WireImage/Getty Images

He won 11 Emmys from 32 nominations and collaborated often with Julie Andrews

Ian Fraser, whose 11 Emmy Awards and 32 nominations for outstanding music direction made him the most honored composer/conductor in the history of television, has died. He was 81.

The British native, who was known for his long association with singer-actress Julie Andrews, died of cancer Friday at his Los Angeles home, his daughter, Tiffany, told the Los Angeles Times.

Survivors also include his wife, actress Judee Morton, and their son, Neal, a top chef who with his wife, Amy, has been behind such well-regarded L.A.-area restaurants as Grace, BLD and Vibiana.

Fraser first worked with Andrews in 1972 as vocal arranger for her Emmy-winning weekly ABC variety hour. He became her musical director the following year when they recorded the first of their two Christmas albums. His 1995 and 1997 Broadway albums with Andrews were Grammy Award nominees.

Fraser returned to Broadway with Andrews in 1995 to conduct Victor/Victoria for the stage, and he composed and performed music to her narration for the accompanying CD of her 2003 children's book, Simeon's Gift.

In 2006, he and lyricist John Bucchino composed the songs for the children's musical version of Simeon's Gift.

Fraser received an Academy Award nomination for the musical film Scrooge (1970), starring Albert Finney, and worked on such films as Hopscotch (1980), First Monday in October (1981) and Zorro: The Gay Blade (1981).

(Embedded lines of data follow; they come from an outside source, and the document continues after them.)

(* ===== verification/SignalSpec.v ===== *)
(** * Properties of signals

    Signal sets as sets of numbers, the order in which signals are delivered,
    the invariant of masks, pending sets and tables, delivery and return from a
    handler. *)

From stdpp Require Import functions.
From S2P Require Import Prelude Signal.

(** ** Signal sets *)

Definition sig_ok (g : Z) : Prop := 1 ≤ g ≤ NSIG.
Definition sin (x g : Z) : bool := Z.testbit x (g - 1).

Lemma sin_high x g : u64_ok x → 64 < g → sin x g = false.
Proof.
  intros [H0 H1] Hg. unfold sin. destruct (decide (x = 0)) as [->|]; [apply Z.bits_0|]. apply Z.bits_above_log2; [done|].
  assert (Z.log2 x < 64) by (apply Z.log2_lt_pow2; unfold U64 in *; lia). lia.
Qed.

Lemma sin_lor x y g : sin (Z.lor x y) g = sin x g || sin y g.
Proof. apply Z.lor_spec. Qed.
Lemma sin_land x y g : sin (Z.land x y) g = sin x g && sin y g.
Proof. apply Z.land_spec. Qed.
Lemma sin_sigmask a g : sig_ok a → sig_ok g → sin (sigmask a) g = (g =? a).
Proof.
  intros Ha Hg. unfold sin, sigmask, sig_ok in *. rewrite Z.shiftl_1_l, Z.pow2_bits_eqb by lia.
  destruct (Z.eqb_spec (a - 1) (g - 1)), (Z.eqb_spec g a); lia || done.
Qed.
Lemma not64_ldiff x : u64_ok x → not64 x = Z.ldiff (Z.ones 64) x.
Proof.
  intros Hx. rewrite <-land_not64 by (done || by unfold u64_ok). change (Z.ones 64) with (U64 - 1).
  assert (u64_ok (not64 x)) as Hn by (unfold u64_ok, not64 in *; lia). change (U64 - 1) with (Z.ones 64).
  rewrite Z.land_comm, Z.land_ones by lia. change (2 ^ 64) with U64. symmetry. by apply Z.mod_small.
Qed.
Lemma sin_not64 x g : u64_ok x → sig_ok g → sin (not64 x) g = negb (sin x g).
Proof.
  intros Hx Hg. unfold sin, sig_ok in *. rewrite not64_ldiff by done. rewrite Z.ldiff_spec, Z.testbit_ones by lia.
  by replace ((0 <=? g - 1) && (g - 1 <? 64)) with true by lia.
Qed.
Lemma sin_0 g : sin 0 g = false.
Proof. apply Z.bits_0. Qed.

Lemma sset_ext x y : u64_ok x → u64_ok y → (∀ g, sig_ok g → sin x g = sin y g) → x = y.
Proof.
  intros Hx Hy H. apply Z.bits_inj'. intros n Hn. destruct (decide (n < 64)).
  - specialize (H (n + 1)). unfold sin, sig_ok in H. rewrite Z.add_simpl_r in H. apply H. lia.
  - pose proof (sin_high x (n + 1) Hx) as A. pose proof (sin_high y (n + 1) Hy) as B. unfold sin in *. rewrite Z.add_simpl_r in *. rewrite A, B; lia || done.
Qed.

Lemma u64_bits x : 0 ≤ x → (∀ n, 64 ≤ n → Z.testbit x n = false) → u64_ok x.
Proof.
  intros Hx H. split; [done|]. destruct (decide (x = 0)) as [->|]; [done|]. apply Z.log2_lt_pow2; [lia|].
  destruct (decide (Z.log2 x < 64)); [done|]. exfalso. specialize (H (Z.log2 x) ltac:(lia)). rewrite Z.bit_log2 in H; [done|lia].
Qed.
Lemma u64_high x n : u64_ok x → 64 ≤ n → Z.testbit x n = false.
Proof. intros Hx Hn. pose proof (sin_high x (n + 1) Hx) as A. unfold sin in A. rewrite Z.add_simpl_r in A. apply A. lia. Qed.
Lemma u64_lor x y : u64_ok x → u64_ok y → u64_ok (Z.lor x y).
Proof.
  intros Hx Hy. apply u64_bits; [apply Z.lor_nonneg; unfold u64_ok in *; lia|]. intros n Hn. by rewrite Z.lor_spec, !u64_high.
Qed.
Lemma u64_land x y : u64_ok x → u64_ok y → u64_ok (Z.land x y).
Proof.
  intros Hx Hy. apply u64_bits; [apply Z.land_nonneg; unfold u64_ok in *; lia|]. intros n Hn. by rewrite Z.land_spec, u64_high.
Qed.
Lemma u64_not x : u64_ok x → u64_ok (not64 x).
Proof. unfold u64_ok, not64. lia. Qed.
Lemma u64_sigmask g : sig_ok g → u64_ok (sigmask g).
Proof.
  intros Hg. unfold sigmask, sig_ok in *. rewrite Z.shiftl_1_l. split; [lia|]. apply Z.pow_lt_mono_r; lia.
Qed.
Lemma u64_0 : u64_ok 0.
Proof. done. Qed.
Lemma u64_kernel_only : u64_ok SIG_KERNEL_ONLY.
Proof. done. Qed.
Lemma u64_stops : u64_ok stops.
Proof. done. Qed.
#[export] Hint Resolve u64_lor u64_land u64_not u64_sigmask u64_0 u64_kernel_only u64_stops : olux.

(** The tests of the code. *)
Lemma sset_empty x : u64_ok x → (x =? 0) = true ↔ ∀ g, sig_ok g → sin x g = false.
Proof.
  intros Hx. rewrite Z.eqb_eq. split; [intros -> g _; apply sin_0|]. intros H. apply sset_ext; [done..|]. intros g Hg. by rewrite H, sin_0.
Qed.
Lemma land_sigmask x g : u64_ok x → sig_ok g → (Z.land x (sigmask g) =? 0) = negb (sin x g).
Proof.
  intros Hx Hg. destruct (sin x g) eqn:E.
  - destruct (Z.land x (sigmask g) =? 0) eqn:F; [|done]. assert (u64_ok (Z.land x (sigmask g))) as Hu by auto with olux.
    rewrite (sset_empty _ Hu) in F. specialize (F g Hg). rewrite sin_land, E, sin_sigmask, Z.eqb_refl in F by done. done.
  - rewrite sset_empty by auto with olux. intros h Hh. rewrite sin_land, sin_sigmask by done. destruct (Z.eqb_spec h g) as [->|]; [by rewrite E|apply andb_false_r].
Qed.
Lemma sin_kernel_only g : sig_ok g → sin SIG_KERNEL_ONLY g = (g =? SIGKILL) || (g =? SIGSTOP).
Proof. intros. unfold SIG_KERNEL_ONLY. rewrite sin_lor, !sin_sigmask; done || unfold sig_ok; lia. Qed.
Lemma sin_stops g : sig_ok g → sin stops g = bool_decide (default_action g = SIG_ACT_STOP).
Proof.
  intros Hg. assert (forallb (λ g, Bool.eqb (sin stops g) (bool_decide (default_action g = SIG_ACT_STOP))) (seqZ 1 64) = true) as H by (vm_compute; reflexivity).
  rewrite forallb_forall in H. apply eqb_prop, H, list_elem_of_In, elem_of_seqZ. unfold sig_ok in Hg. lia.
Qed.

#[export] Hint Rewrite sin_lor sin_land sin_0 : olux_sig.
#[export] Hint Rewrite sin_not64 sin_sigmask sin_kernel_only using (solve [auto with olux | done | unfold sig_ok in *; lia]) : olux_sig.

(** ** The order of delivery *)

Definition prio_list : list Z := sync_signals ++ List.filter (λ g, negb (existsb (Z.eqb g) sync_signals)) (seqZ 1 64).
Definition deliverable (s : sys) (t x : Z) : Z := Z.land x (not64 (sig_blocked (thr s t))).
(** What [t] can take of its own signals and of those of its process, in the
    order in which it takes them; [true] marks its own. *)
Definition queue (s : sys) (t p : Z) : list (bool * Z) :=
  map (pair true) (List.filter (sin (deliverable s t (sig_pending (thr s t)))) prio_list) ++
  map (pair false) (List.filter (sin (deliverable s t (shared_pending (prc s p)))) (seqZ 1 64)).

Definition take (s : sys) (t p : Z) (d : bool * Z) : sys :=
  if d.1 then upd_thr s t (λ x, set_pending (Z.land (sig_pending x) (not64 (sigmask d.2))) (sig_info x) x)
  else clear_shared s p (sigmask d.2).
Definition info_of (s : sys) (t p : Z) (d : bool * Z) : siginfo_t :=
  if d.1 then sig_info (thr s t) (d.2 - 1) else shared_info (prc s p) (d.2 - 1).

Lemma ctz_from_find n i x :
  ctz_from n i x = match List.find (Z.testbit x) (seqZ i (Z.of_nat n)) with Some j => j | None => i + Z.of_nat n end.
Proof.
  revert i. induction n as [|n IH]; intros i; [rewrite seqZ_nil by lia; cbn; lia|]. rewrite seqZ_cons by lia. cbn [ctz_from List.find].
  destruct (Z.testbit x i); [done|]. rewrite IH. replace (Z.pred (Z.of_nat (S n))) with (Z.of_nat n) by lia. replace (Z.succ i) with (i + 1) by lia.
  destruct (List.find _ _); [done|lia].
Qed.

Lemma find_ext {A} (f g : A → bool) l : (∀ x, x ∈ l → f x = g x) → List.find f l = List.find g l.
Proof.
  induction l as [|x l IH]; intros H; [done|]. cbn. rewrite (H x) by apply list_elem_of_here. destruct (g x); [done|]. apply IH. intros y Hy. apply H. by right.
Qed.
Lemma find_head {A} (f : A → bool) l : List.find f l = head (List.filter f l).
Proof. induction l as [|x l IH]; [done|]. cbn. by destruct (f x). Qed.
Lemma find_map {A B} (h : A → B) f l : List.find f (map h l) = h <$> List.find (λ x, f (h x)) l.
Proof. induction l as [|x l IH]; [done|]. cbn. by destruct (f (h x)). Qed.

Fraser conducted the orchestra for the 1984 Oscar telecast and served as musical director for the 1984, 1993 and 2002 Emmy Awards.

"Ian will be remembered by all who had the great fortune to know and work with him as a man of great taste and talent, intelligence and warmth and a wonderful sense of humor and fun," Television Academy chairman and CEO Bruce Rosenblum said in a statement.

Fraser was in the midst of his 10th term as the Music Peer Group governor at the TV Academy.

In 1977, Fraser received his first career Emmy for his musical direction of America Salutes Richard Rodgers: The Sound of His Music. Other than 1979 and 2000, he received at least one Emmy nom in every year through 2005.

He was nominated one last time in 2013 for the special Christmas in Washington.

Fraser also contributed to the iconic "The Little Drummer Boy/Peace on Earth" duet between Bing Crosby and David Bowie in 1977 on Crosby's last Christmas TV special.

Fraser came to New York in 1962 with Anthony Newley's Stop the World, I Want to Get Off for which he was musical director and arranger of the original London and Broadway productions.